If a piece is to become something for a live performance application I’ll likely try to achieve timbres as much as I can with traditional acoustic instruments primarily because this makes me feel more connected with the composers that I hold in high regard, the composers that achieved amazingly complex and fragile sounds without using electronics such as Anton Webern, György Ligeti, and Arvo Pärt. Also, on a practical level, using more common instruments makes it that much more likely that the piece will actually get to be performed at some point. Mostly, though, I am interested in combining these instruments with electronic sounds and electric instruments in a live setting via amplification in the same way that a contemporary Rock & Roll performance uses amplification to blend electric / electronic instruments (Electric Guitar, Synthesizer) with acoustic instruments (Drums, Acoustic Guitar, Voices). This treats the live performance setting very much like the recording environment in that it allows for detailed manipulation of the sound by way of electric processing and makes possible a more agreeable, more natural (ironically) blending of two sometimes-incongruent tonalities.
- Arvo Pärt - Fratres for Violin, String and Percussion (performed by I Fiamminghi & Rudolf Werthen)(Album "Arvo Pärt: Fratres", 1995)
- Anton Webern - 5 Pieces for Orchestra, Op. 10: I. Sehr ruhig und zart (performed by Ensemble InterContemporain & Pierre Boulez)(Album "Boulez conducts Webern", 1995)

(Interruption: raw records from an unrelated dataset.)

(* ===== verification/RelPath.v ===== *)
(** * Relative paths: [crates/util/src/rel_path.rs], and [PathStyle] of [paths.rs]

    Paths that are relative and normalized, kept with [/] between their components.  Strings
    are lists of characters; a path that is not valid Unicode is no string. *)

From Stdlib Require Import NArith String.
From stdpp Require Import base list option numbers.
From S2P Require Import Prelude Text.

#[local] Set Warnings "-register-all,-clear-no-such-hyp".

Definition separator : char := ch "/".
Definition backslash : char := ch "\".
Arguments separator : simpl never.
Arguments backslash : simpl never.

Inductive PathStyle := Posix | Windows.
#[global] Instance PathStyle_eq_dec : EqDecision PathStyle.
Proof. solve_decision. Defined.

Definition style_separator (st : PathStyle) : char := match st with Posix => separator | Windows => backslash end.
Definition is_windows (st : PathStyle) : bool := bool_decide (st = Windows).

Definition not_sep (c d : char) : bool := negb (d =? c)%N.

(** [str::find] and [rfind] of a character: what is before it and after it. *)
Definition find_char (c : char) (s : str) : option (str * str) :=
  match skip_while (not_sep c) s with [] => None | _ :: r => Some (take_while (not_sep c) s, r) end.
Definition rfind_char (c : char) (s : str) : option (str * str) :=
  match find_char c (rev s) with Some (a, b) => Some (rev b, rev a) | None => None end.

Definition is_ascii_alphabetic (c : char) : bool := ascii_upper c || ascii_lower c.

Definition is_absolute (s : str) (st : PathStyle) : bool :=
  starts_with [separator] s ||
  (is_windows st &&
   (starts_with [backslash] s ||
    match s with
    | c :: r =>
        is_ascii_alphabetic c &&
        match strip_prefix (lit ":") r with
        | Some p => starts_with [separator] p || starts_with [backslash] p
        | None => false
        end
    | [] => false
    end)).

(** [PathStyle::join] and [split]. *)
Definition style_join (st : PathStyle) (left right : str) : option str :=
  if is_absolute right st then None
  else if bool_decide (left = []) then Some right
  else Some (left ++ (if ends_with_char (style_separator st) left then [] else [style_separator st]) ++ right).

Definition style_split (st : PathStyle) (s : str) : option str * str :=
  match rfind_char (style_separator st) s with
  | None => (None, s)
  | Some (a, b) => (Some (a ++ [style_separator st]), b)
  end.

(** ** Components *)

(** [RelPathComponents]: the rest is the state of the iterator. *)
Definition next_component (s : str) : option (str * str) :=
  match find_char separator s with
  | Some (head, tail) => Some (head, tail)
  | None => match s with [] => None | _ => Some (s, []) end
  end.

Definition next_back (s : str) : option (str * str) :=
  match rfind_char separator s with
  | Some (head, tail) => Some (tail, head)
  | None => match s with [] => None | _ => Some (s, []) end
  end.
(* ===== verification/ShapedLine.v ===== *)
(** * ShapedLine: lines with decorations, and the cursor that splits them

    [crates/gpui/src/text_system/line.rs] without painting: [ShapedLine] with
    [split_at], and [ShapedLineCursor], which gives the pieces between increasing
    boundaries in one pass.  The theorem is that it gives what splitting the rest again and
    again gives.  Lengths of decorations are [u32]: arithmetic panics on overflow, and the
    casts of byte offsets wrap. *)

From Stdlib Require Import NArith ZArith String.
From stdpp Require Import base list option numbers sorting.
From S2P Require Import Prelude Text Utf8 Geometry LineLayout.

#[local] Set Warnings "-register-all,-clear-no-such-hyp".

(** ** Data *)

(** Components are compared in the total order of floats. *)
Record Hsla := mkHsla { hue : Z; saturation : Z; lightness : Z; alpha : Z }.

Record UnderlineStyle := mkUnderline { underline_thickness : Pixels; underline_color : option Hsla; wavy : bool }.

Record StrikethroughStyle := mkStrikethrough { strikethrough_thickness : Pixels; strikethrough_color : option Hsla }.

#[export] Instance Hsla_eq_dec : EqDecision Hsla.
Proof. solve_decision. Defined.

#[export] Instance UnderlineStyle_eq_dec : EqDecision UnderlineStyle.
Proof. solve_decision. Defined.

#[export] Instance StrikethroughStyle_eq_dec : EqDecision StrikethroughStyle.
Proof. solve_decision. Defined.

Record DecorationRun := mkDecoration {
  dec_len : Z;
  color : Hsla;
  background_color : option Hsla;
  underline : option UnderlineStyle;
  strikethrough : option StrikethroughStyle;
}.

Record ShapedLine := mkShaped {
  layout : LineLayout;
  text : str;
  decoration_runs : list DecorationRun;
}.

Definition u32_limit : Z := 2 ^ 32.

(** [as u32] *)
Definition as_u32 (n : nat) : Z := Z.of_nat n mod u32_limit.

Definition u32_plus (a b : Z) : outcome Z := if (a + b <? u32_limit)%Z then Ok (a + b)%Z else Panic.
Definition u32_minus (a b : Z) : outcome Z := if (b <=? a)%Z then Ok (a - b)%Z else Panic.

Definition with_dec_len (d : DecorationRun) (n : Z) : DecorationRun :=
  mkDecoration n (color d) (background_color d) (underline d) (strikethrough d).

Definition line_with_len (l : ShapedLine) (n : nat) : ShapedLine :=
  let y := layout l in
  mkShaped (mkLayout (font_size y) (line_width y) (ascent y) (descent y) (runs y) n) (text l) (decoration_runs l).

(** ** Splitting a line *)

(** State: the runs on the left, those on the right, and the offset. *)
Definition split_decoration (split_point : Z) (st : list DecorationRun * list DecorationRun * Z) (d : DecorationRun) :
    outcome (list DecorationRun * list DecorationRun * Z) :=
  let '(lefts, rights, offset) := st in
  let! run_end := u32_plus offset (dec_len d) in
  if (run_end <=? split_point)%Z then Ok (lefts ++ [d], rights, run_end)
  else if (split_point <=? offset)%Z then Ok (lefts, rights ++ [d], run_end)
  else Ok (lefts ++ [with_dec_len d (split_point - offset)], rights ++ [with_dec_len d (run_end - split_point)], run_end).

Section Line.
Context `{PartitionPoint}.

Definition line_split_at (l : ShapedLine) (i : nat) : outcome (ShapedLine * ShapedLine) :=
  let! (left_layout, right_layout) := layout_split_at (layout l) i in
  let! (left_decorations, right_decorations, _) := ofold (split_decoration (as_u32 i)) (decoration_runs l) ([], [], 0%Z) in
  let! left_text :=
    if i =? str_len (text l) then Ok (text l) else let! (l, _) := str_split_at (text l) i in Ok l in
  let! right_text :=
    if i =? 0 then Ok (text l) else let! (_, r) := str_split_at (text l) i in Ok r in
  Ok (mkShaped left_layout left_text left_decorations, mkShaped right_layout right_text right_decorations).
(** C12: when the runs that are decorated alike have one font (other runs can be shaped in the
    wrong one, [TestShape.fonts_merged]), each of which or a fallback can be loaded, and the
    text is shorter than 2^32 bytes, [shape_text] cuts the text at its newlines and gives each
    line, in order, the decoration and the font of every byte where it stands, adjacent bytes
    that are alike as one run; the font is the run's own if it can be loaded, else the first of
    the stack of fallbacks that can; the newline takes a byte of the runs too.  Then the lines
    are laid out one after another, each in the rows that the lines before leave of the clamp;
    that is the only part that can panic, as it does if a line before, found in the cache, had
    more rows than were left ([TestShape.clamped_rows_underflow]). *)
Theorem shape_text_correct (ts : TextSystem) (c : LineLayoutCache) (text : str) (size_ : Pixels) (rs : list TextRun)
    (ww : option Pixels) (clamp : option nat) :
  let gen := ts_generation ts in
  fonts_right gen (font_ids_by_font ts) -> Forall (fun r => 0 < text_len r -> is_Some (resolve gen (font r))) rs ->
  (Z.of_nat (str_len text) < u32_limit)%Z -> fonts_by_decoration rs ->
  let specs := line_specs gen (expand rs) (split newline text) in
  join_lines (map ls_text specs) = text /\ Forall (line_placed gen text (expand rs)) specs /\
  exists ids, fonts_right gen ids /\
  shape_text ts c text size_ rs ww clamp =
    let! (st, ws) := layout_lines size_ ww clamp (shared_caches ts, c) 0 specs in
    Ok (mkTextSystem st.1 ids, st.2, ws).
Proof using.
  intros gen Hf Hres Hu Hd specs.
  assert (Hls : Forall (fun l => Z.of_nat (str_len l) < u32_limit)%Z (split newline text)).
  { eapply Forall_impl; [apply join_lines_len|]. cbn beta. rewrite join_split. lia. }
  split_and!.
  - unfold specs. by rewrite line_specs_text, join_split.
  - pose proof (line_specs_placed gen (expand rs) (split newline text) (expand_fonts rs Hd) [] Hls) as H. cbn [app] in H. by rewrite join_split in H.
  - rewrite shape_text_lines. set (st := mkShaping _ _ _ _ _ _).
    destruct (process_lines_spec size_ ww clamp (split newline text) st) as (ids & Hids & Heq); [done| |done|].
    + cbn [sh_runs st sh_text]. apply Forall_forall. intros r Hr. apply list_elem_of_In, filter_In in Hr as [Hr Hpos].
      apply Nat.ltb_lt in Hpos. split; [done|]. apply list_elem_of_In in Hr. rewrite Forall_forall in Hres. by apply Hres.
    + exists ids. split; [done|]. cbn [sh_runs st sh_text sh_window wrapped_rows sh_lines app] in Heq. rewrite expand_filter in Heq. exact Heq.
Qed.
End ShapeText.

Module TestShape.

#[local] Existing Instance key_order.

(** Fonts A and B, and one of the fallbacks. *)
Definition installed (gen : nat) (f : Font) : option FontId :=
  if bool_decide (family f = lit "A") then Some 1 else if bool_decide (family f = lit "B") then Some 2
  else if bool_decide (family f = lit ".ZedSans") then Some 0 else None.

Definition run_of (name : string) (n : nat) (hue_ : Z) : TextRun := mkTextRun n (font_named (lit name)) (mkHsla hue_ 0 0 1) None None None.

Definition fresh : TextSystem := mkTextSystem (mkShared (global_new 10 5) 0) ∅.
Definition window_cache : LineLayoutCache := cache_new (shared_caches fresh).

Abbreviation Shape_text text rs ww clamp := (shape_text installed TestCache.fonts fresh window_cache text 16%Z rs ww clamp).

Lemma shape_text_correct_witness :
  let rs := [run_of "A" 2 1; run_of "C" 3 2] in
  exists ids, Shape_text ([97; 10; 98; 99]%N) rs None None =
    let! (st, ws) := layout_lines TestCache.fonts 16%Z None None (shared_caches fresh, window_cache) 0
      [mkLineSpec [97%N] [decoration_of (run_of "A" 1 1) 1] [mkFontRun 1 1]; mkLineSpec [98; 99]%N [decoration_of (run_of "C" 1 2) 2] [mkFontRun 2 0]] in
    Ok (mkTextSystem st.1 ids, st.2, ws).
Proof.
  intros rs. destruct (shape_text_correct installed TestCache.fonts fresh window_cache [97; 10; 98; 99]%N 16%Z rs None None) as (_ & _ & ids & _ & H).
  - apply map_Forall_empty.
  - repeat constructor; intros _; eexists; by vm_compute.
  - by vm_compute.
  - intros a b Ha Hb. unfold rs in Ha, Hb. rewrite !elem_of_cons, elem_of_nil in Ha, Hb. destruct Ha as [->|[->|[]]], Hb as [->|[->|[]]]; done.
  - exists ids. exact H.
Defined.
(** The runs of highlights from [at_] on: they reach to [last]. *)
Lemma highlight_runs_ok d hi out : forall at_, ranges_ok at_ hi out -> at_ <= hi ->
  let (runs, last) := highlight_runs d out at_ in
  at_ <= last <= hi /\ runs_len runs = last - at_ /\
  (forall i, at_ <= i < last -> exists r, run_at runs (i - at_) = Some r /\ with_text_len r 0 = to_run (byte_style d out i) 0) /\
  (forall i, last <= i -> style_at i out = None).
Proof.
  induction out as [|[[s e] h] out IH]; intros at_ Hr Hhi; cbn [highlight_runs].
  - split_and!; [lia|lia|cbn; lia|intros i Hi; lia|done].
  - cbn in Hr. destruct Hr as (Hs & He & Hle & Hr). specialize (IH e Hr Hle). destruct (highlight_runs d out e) as [runs last].
    destruct IH as (Hl & Hn & Hb & Hlast). set (gap := if at_ <? s then _ else _). set (r0 := to_run (text_highlight d h) (e - s)).
    assert (Hgap : runs_len gap = s - at_) by (subst gap; destruct (Nat.ltb_spec at_ s); cbn; lia).
    split_and!; [lia|lia| | |].
    + rewrite runs_len_app, Hgap. change (runs_len (r0 :: runs)) with (e - s + runs_len runs). lia.
    + intros i Hi. rewrite run_at_app, Hgap. unfold byte_style. rewrite style_at_cons. destruct (Nat.ltb_spec (i - at_) (s - at_)).
      * assert (Ec : covers i (s, e) = false) by (unfold covers; cbn; apply andb_false_intro1, Nat.leb_gt; lia). rewrite Ec.
        rewrite (ranges_later e hi out i Hr) by lia. subst gap. rewrite (proj2 (Nat.ltb_lt at_ s)) by lia. cbn [run_at]. cbn [text_len to_run].
        rewrite (proj2 (Nat.ltb_lt (i - at_) (s - at_))) by lia. by eexists.
      * replace (i - at_ - (s - at_)) with (i - s) by lia. cbn [run_at]. change (text_len r0) with (e - s). destruct (Nat.ltb_spec (i - s) (e - s)).
        -- assert (Ec : covers i (s, e) = true) by (unfold covers; cbn; apply andb_true_intro; split; [apply Nat.leb_le; lia|apply Nat.ltb_lt; lia]).
           rewrite Ec. by exists r0.
        -- assert (Ec : covers i (s, e) = false) by (unfold covers; cbn; apply andb_false_intro2, Nat.ltb_ge; lia). rewrite Ec.
           replace (i - s - (e - s)) with (i - e) by lia. apply Hb. lia.
    + intros i Hi. rewrite style_at_cons. assert (Ec : covers i (s, e) = false) by (unfold covers; cbn; apply andb_false_intro2, Nat.ltb_ge; lia).
      rewrite Ec. by apply Hlast.
Qed.

Lemma compute_runs_ok len d out :
  ranges_ok 0 len out ->
  runs_len (compute_runs len d out) = len /\
  forall i, i < len -> exists r, run_at (compute_runs len d out) i = Some r /\ with_text_len r 0 = to_run (byte_style d out i) 0.
Proof.
  intros Hr. unfold compute_runs. pose proof (highlight_runs_ok d len out 0 Hr (Nat.le_0_l _)) as Ho. destruct (highlight_runs d out 0) as [runs last].
  destruct Ho as (Hl & Hn & Hb & Hlast). rewrite Nat.sub_0_r in Hn. split.
  - rewrite runs_len_app, Hn. destruct (Nat.ltb_spec last len); cbn; lia.
  - intros i Hi. rewrite run_at_app, Hn. destruct (Nat.ltb_spec i last).
    + destruct (Hb i) as (r & E & Er); [lia|]. rewrite Nat.sub_0_r in E. by exists r.
    + rewrite (proj2 (Nat.ltb_lt last len)) by lia. cbn [run_at text_len to_run]. rewrite (proj2 (Nat.ltb_lt _ _)) by lia. eexists. split; [done|].
      unfold byte_style. by rewrite Hlast.
Qed.

(** ** The combination *)

Lemma sorted_weaken {A} (R R' : A -> A -> Prop) (l : list A) : (forall a b, R a b -> R' a b) -> StronglySorted R l -> StronglySorted R' l.
Proof. intros HR. induction 1 as [|a l _ IH Ha]; constructor; [done|]. eapply Forall_weaken; [|exact Ha]. intros b. apply HR. Qed.

Lemma endpoints_bounded n hi hs :
  Forall (fun h => fst (fst h) <= hi /\ snd (fst h) <= hi) hs -> Forall (fun e => position_of e <= hi) (endpoints_of n hs).
Proof.
  intros Hh. unfold endpoints_of. apply Forall_concat, Forall_lookup. intros i l Hl. rewrite list_lookup_imap in Hl.
  destruct (hs !! i) as [h|] eqn:E; [|done]. injection Hl as <-. rewrite Forall_lookup in Hh. specialize (Hh _ _ E).
  apply Forall_cons. split; [apply Hh|]. apply Forall_cons. by split; [apply Hh|].
Qed.

Lemma proper_bounded hi hs :
  Forall (fun h => snd (fst h) <= hi) hs -> Forall (fun h => fst (fst h) <= hi /\ snd (fst h) <= hi) (proper_highlights hs).
Proof.
  intros Hh. apply Forall_forall. intros [[s e] h] Hin. pose proof Hin as [j Hj]%list_elem_of_lookup. apply proper_spec in Hj. cbn in Hj.
  apply list_elem_of_In, filter_In in Hin as [Hin%list_elem_of_In _]. rewrite Forall_forall in Hh. specialize (Hh _ Hin). cbn in *. lia.
Qed.

(** After the last endpoint nothing is active. *)
Lemma sweep_all es hs hi :
  es ≡ₚ endpoints_of 0 (proper_highlights hs) -> StronglySorted (fun e e' => position_of e <= position_of e') es ->
  Forall (fun h => snd (fst h) <= hi) hs -> foldl sweep ∅ es = ∅.
Proof.
  intros Hp Hs Hh. pose proof (proper_bounded _ _ Hh) as Hb.
  assert (E : foldl sweep ∅ es = after hi es ∅).
  { unfold after. rewrite bfilter_all; [done|]. rewrite Hp. eapply Forall_weaken; [|exact (endpoints_bounded 0 hi _ Hb)]. intros e He. by apply Nat.leb_le. }
  rewrite E, (after_active es hs) by done. apply set_eq. intros j. rewrite active_at_elem. split; [|by intros ?%not_elem_of_empty].
  intros ([s e] & h & Ej & Hc). exfalso. rewrite Forall_lookup in Hb. specialize (Hb _ _ Ej). unfold covers in Hc.
  apply andb_prop in Hc as [_ Hc%Nat.ltb_lt]. cbn in *. lia.
Qed.

Lemma combine_highlights_ok a b len :
  Forall (fun h => snd (fst h) <= len) (a ++ b) ->
  let hs := proper_highlights (a ++ b) in
  exists out, combine_highlights a b = Ok out /\ ranges_ok 0 len out /\
    forall i, style_at i out = style_or_none (map snd hs) (active_at hs i).
Proof.
  intros Hlen hs. unfold combine_highlights. rewrite collect_endpoints_ok. fold hs. set (es := sort_unstable_by_key _ _).
  assert (Hp : es ≡ₚ endpoints_of 0 hs) by apply sort_unstable_perm.
  assert (Hs : StronglySorted (fun e e' => position_of e <= position_of e') es).
  { eapply sorted_weaken; [|apply sort_unstable_sorted]. intros e e' Hle. unfold key_le, cmp, nat_ord in Hle. by apply Nat.compare_le_iff. }
  assert (Hfrom : sorted_from 0 es) by (split; [done|]; apply Forall_true; intros; lia).
  assert (Hids : ids_ok (map snd hs) es ∅).
  { split; [|by intros id ?%not_elem_of_empty]. rewrite Hp, length_map. apply (endpoints_of_ids 0). }
  eexists. split; [|split].
  - apply collect_walk; [done|]. destruct es; [lia|]. destruct (0 <? _); lia.
  - apply walk_ranges; [done|]. rewrite Hp. by apply endpoints_bounded, proper_bounded.
  - intros i. rewrite walk_style; [by rewrite (after_active es (a ++ b))|done|by eapply sweep_all|lia].
Qed.

(** C13: two lists of highlights, whose ranges may be empty or overlap within and across the
    lists, are combined, which always ends, into ranges that are not empty and come one
    after another, in which a byte has the styles of all the highlights it is in, laid one
    over another, and none where it is in none.  A text that is shaped with them has runs
    that cover it, and each byte is in a run of the style of the text with those styles. *)
Theorem highlighted_text_correct (a b : list Highlight) (d : TextStyle) (len : nat) :
  Forall (fun h => snd (fst h) <= len) (a ++ b) ->
  let hs := proper_highlights (a ++ b) in
  exists out, combine_highlights a b = Ok out /\ ranges_ok 0 len out /\
    (forall i, style_at i out = style_or_none (map snd hs) (active_at hs i)) /\
    runs_len (compute_runs len d out) = len /\
    (forall i, i < len -> exists r, run_at (compute_runs len d out) i = Some r /\ with_text_len r 0 = to_run (byte_style d out i) 0).
Proof.
  intros Hlen hs. destruct (combine_highlights_ok a b len Hlen) as (out & E & Hr & Hst). exists out.
  split; [done|]. split; [done|]. split; [done|]. by apply compute_runs_ok.
Qed.
End Highlights.

(** ** Tests and witness *)

Module TestHighlights.
(** Opaque colours; fading is a percentage. *)
#[local] Instance opaque : Colors nat := {| blend _ c := c; fade_out c _ := c; combine_fade f f' := Nat.min 100 (f * (100 + f') / 100) |}.
#[local] Existing Instance stable_sort.
#[local] Existing Instance stable_sort_laws.

Definition red : Hsla := mkHsla 0 1 1 1.
Definition green : Hsla := mkHsla 2 1 1 1.
Definition colored (c : Hsla) : HighlightStyle (Fade := nat) := mkHighlight (Some c) None None None None None None.
Definition bold : HighlightStyle (Fade := nat) := mkHighlight None (Some 700%Z) None None None None None.

Definition first : list (nat * nat * HighlightStyle) := [((0, 5), colored red); ((4, 10), bold); ((7, 7), colored green); ((15, 20), colored green)].
Definition second : list (nat * nat * HighlightStyle) := [((2, 6), colored green); ((21, 23), colored red)].

Definition shape_of (out : outcome (list (nat * nat * HighlightStyle (Fade := nat)))) : outcome (list (nat * nat * (option Z * option Z))) :=
  let! out := out in Ok (map (fun '(r, h) => (r, (hue <$> hl_color h, hl_weight h))) out).

(** Where two colours overlap, the one that is met last in the set wins, whichever list it
    is from. *)
Example combined_in_order :
  shape_of (combine_highlights (HashOrder0 := key_order) first second) =
    Ok [((0, 2), (Some 0%Z, None)); ((2, 4), (Some 0%Z, None)); ((4, 5), (Some 0%Z, Some 700%Z)); ((5, 6), (Some 2%Z, Some 700%Z));
        ((6, 10), (None, Some 700%Z)); ((15, 20), (Some 2%Z, None)); ((21, 23), (Some 0%Z, None))] /\
  shape_of (combine_highlights (HashOrder0 := fun V m => rev (map_to_list m)) [((0, 5), colored red)] [((2, 6), colored green)]) =
    Ok [((0, 2), (Some 0%Z, None)); ((2, 5), (Some 2%Z, None)); ((5, 6), (Some 2%Z, None))].
Proof. vm_compute. auto. Qed.

Definition plain : TextStyle (Other := unit) := mkTextStyle red [] [] None 400%Z FontNormal None None None tt.
Lemma find_rev_seq (f : nat -> bool) n d :
  List.find f (rev (seq 0 n)) = Some d <->
  d < n /\ f d = true /\ forall d', d < d' < n -> f d' = false.
Proof.
  induction n as [|n IH]; [simpl; split; [done|lia]|].
  rewrite seq_S, rev_app_distr. simpl. destruct (f n) eqn:E.
  - split; [intros [= <-]; split; [lia|split; [done|lia]]|]. intros (Hd & Hf & Hmax).
    destruct (Nat.eq_dec d n) as [->|]; [done|]. rewrite Hmax in E; [done|lia].
  - rewrite IH. split; intros (Hd & Hf & Hmax).
    + split; [lia|]. split; [done|]. intros d' Hd'. destruct (Nat.eq_dec d' n) as [->|]; [done|apply Hmax; lia].
    + assert (d <> n) by congruence. split; [lia|]. split; [done|]. intros d' Hd'. apply Hmax. lia.
Qed.

(** The greatest depth. *)
Lemma depth_of_ok p contexts d :
  depth_of p contexts = Some d <->
  d <= length contexts /\ eval_inner p (take d contexts) contexts = true /\
  forall d', d < d' <= length contexts -> eval_inner p (take d' contexts) contexts = false.
Proof.
  unfold depth_of. rewrite find_rev_seq. split; intros (Hd & Hf & Hmax); (split; [lia|split; [done|]]);
    intros d' Hd'; apply Hmax; lia.
Qed.

Lemma depth_of_at_least p contexts d :
  d <= length contexts -> eval_inner p (take d contexts) contexts = true ->
  exists d', d <= d' /\ depth_of p contexts = Some d'.
Proof.
  intros Hd He. unfold depth_of. destruct (List.find _ _) as [d'|] eqn:E.
  - exists d'. split; [|done]. apply find_rev_seq in E as (_ & _ & Hmax).
    destruct (Nat.le_gt_cases d d') as [|Hlt]; [done|]. rewrite Hmax in He; [done|lia].
  - exfalso. assert (Hn : eval_inner p (take d contexts) contexts = false); [|congruence].
    apply (List.find_none _ _ E d). rewrite <- in_rev. apply in_seq. lia.
Qed.

(** No [Not]: the predicates that depend on the contexts at or below a point only. *)
Fixpoint not_free (p : Predicate) : Prop :=
  match p with
  | Not _ => False
  | Descendant p q | And p q | Or p q => not_free p /\ not_free q
  | _ => True
  end.

Lemma find_ext {A} (f g : A -> bool) l : (forall x, f x = g x) -> List.find f l = List.find g l.
Proof. intros He. induction l as [|x l IH]; simpl; [done|]. by rewrite He, IH. Qed.
(* ===== verification/DispatchTree.v ===== *)
(** * The dispatch tree: [crates/gpui/src/key_dispatch.rs]

    Every frame builds a tree of the elements that take part in the dispatch of
    actions and keystrokes.  [DispatchTree] keeps the nodes in the order they were
    pushed, the path of open nodes with their contexts and views, and where every
    focus handle and view is.  A subtree of the previous frame can be moved to the next
    one.  Keystrokes are resolved with the keymap along the path of the focused node;
    those that begin a binding are kept pending and replayed if nothing comes of them.

    The listeners are closures, of abstract types. *)

From Stdlib Require Import NArith Sorted String.
From stdpp Require Import base list option numbers gmap.
From S2P Require Import Prelude Text Actions KeyContext Keystroke Keymap.

#[local] Set Warnings "-register-all,-clear-no-such-hyp".

Section Dispatch.
Context `{ActionTrait Action} (os : Os).
(** The parameters of the registry, and the types of the listeners. *)
Context {Json Error Schema : Type} (empty_object : Json).
Context {KeyListener ModifiersChangedListener ActionListener : Type}.

Abbreviation Registry := (ActionRegistry (Json := Json) (Action := Action) (Error := Error) (Schema := Schema)).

- Anton Webern - 5 Pieces for Orchestra, Op. 10: III. Sehr langsam und äußerst ruhig (performed by Ensemble InterContemporain & Pierre Boulez) (Album "Boulez conducts Webern", 1995)
- György Ligeti - String Quartet No. 2: I. Allegro nervoso (performed by LaSalle Quartet)(Album "Ligeti: Chamber Concerto, Ramifications, String Quartet No. 2 & Aventures", 1988)
Lately, I have taken cues from Futurist music theorist Luigi Russolo and have begun inventing and building new instruments. One such instrument (heard in this featured piece Inchoate) is an electric guitar with metal tines instead of strings that are plucked with the fingers and/or struck with a metal beater. It is essentially an electrified, solid-body Kalimba with the signal run through stereo multi-delay + reverb to create a more immersive sound and to make the overtones of each tine more obvious. Other instrumentation for this piece includes Electric Guitar, Suspended Cymbals, Concert Bass Drum, Floor Tom Drum, French Horn, Baritone Horn, and Tuba. It will be part of a larger collection due to be released in 2011 on Asthmatic Kitty records.
Alfred Brown, a composer and audio engineer living and working in Buffalo, NY, USA.